Saturday, June 4, 2011

Don't Blame the Medium (Living Facebook Reflection)

by John T. Spencer - A Reflection on the Living Facebook Experiment

"We need to do something about cyber bullying," a teacher laments. Note to self: if someone is still using the word "cyber," then he or she probably has a skewed view of social media.

"I know. It's a real problem. But you know what's worse? Oral and pencil bullying. I've found two notes on the ground where someone was bullied and you wouldn't believe what I heard out in the playground," I point out.

"Yeah, but Facebook is so public."

"And a rumor isn't?"

"But Facebook is a place where bullying is more prominent. I just don't think kids should be on it."

"You know what site has the worst bullying? The cafeteria. That place is rife with bullying. Maybe the kids won't eat. Or maybe they can eat in silence. That would stop the bullying. I mean, you could argue that it's a condition of the heart, but I think we're better off blocking a site instead," I point out.

I get it. I wasn't nice. I could have been more diplomatic in the conversation. However, I'm tired of blanket statements about how Facebook is "making us" into something, as if we've become unblinking, unthinking cyborgs who can't figure out a respectful way of using a medium.

Throughout this week, I've been surprised by the depth of social interaction on Facebook. Whether it was a meaningful dialogue with former students, an encouraging message from Brad the Philosopher or the often witty and thought-provoking discussions based upon status updates, Facebook felt intimate and meaningful. Social media aren't making us shallow. Instead, each tool provides the potential for depth that is often missing in our urbanized face-to-face interaction.

* * *

"I bet you're finding that it's deeper in person. You know Facebook makes us shallow," someone tells me.

Tell that to the Arab Spring and the pro-democracy protestors who harnessed social media to create a revolution. Or tell that to the people on my social network who are writing some of the most beautiful impromptu eulogies for a curriculum specialist who died two days ago.

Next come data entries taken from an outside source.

(** ** Alerts: counters, buttons, lifecycle *)

Lemma countSeverity_from alerts : forall a b c d,
  fold_left countSeverity alerts
    [("critical", a); ("error", b); ("warning", c); ("info", d)] =
  [("critical", a + Z.of_nat (length (withSeverity "critical" alerts)));
   ("error", b + Z.of_nat (length (withSeverity "error" alerts)));
   ("warning", c + Z.of_nat (length (withSeverity "warning" alerts)));
   ("info", d + Z.of_nat (length (withSeverity "info" alerts)))].
Proof.
  induction alerts as [|x alerts IH]; intros a b c d.
  - cbn. now rewrite !Z.add_0_r.
  - cbn [fold_left]. unfold countSeverity at 2. unfold withSeverity.
    cbn [List.filter Js.get Js.set].
    fold (withSeverity "critical" alerts). fold (withSeverity "error" alerts).
    fold (withSeverity "warning" alerts). fold (withSeverity "info" alerts).
    rewrite (String.eqb_sym "critical"), (String.eqb_sym "error"),
      (String.eqb_sym "warning"), (String.eqb_sym "info").
    destruct (String.eqb_spec (alert_severity x) "critical") as [E|_].
    { rewrite ?E. cbn. rewrite IH. repeat (f_equal; try lia). }
    destruct (String.eqb_spec (alert_severity x) "error") as [E|_].
    { rewrite ?E. cbn. rewrite IH. repeat (f_equal; try lia). }
    destruct (String.eqb_spec (alert_severity x) "warning") as [E|_].
    { rewrite ?E. cbn. rewrite IH. repeat (f_equal; try lia). }
    destruct (String.eqb_spec (alert_severity x) "info") as [E|_].
    { rewrite ?E. cbn. rewrite IH. repeat (f_equal; try lia). }
    apply IH.
Qed.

If Facebook seems shallow, it's because humans can be shallow. If it seems boring, it's because we can be boring, often when we are hiding out of fear. If it's a place of bullying or sarcastic remarks, it's because humanity can be dark. But Facebook is also a place where students thank former teachers for the difference they made and it's a place where we remember a life well lived and it's a place where we rekindle old friendships. If Facebook feels beautiful and broken, it's because humanity is beautiful and broken.

True, technology shapes us. No doubt the long attention span of the nineteenth century or the image-obsession of our current age are both formed by the most dominant contemporary media. However, it's more complicated. It's always a reciprocal relationship, where technology shapes our culture and the culture shapes the medium.

It is deeply human to use technology in positive ways. It is also deeply human to use technology for destruction (think the nuclear bomb or Jamestown Intervention software). But it is also deeply human to believe the lie that we are either deterministically programmed by the medium or that we can create a techno-dystopia where the medium never has any harmful effects. The bottom line is that our relationship with technology will always be paradoxical in nature.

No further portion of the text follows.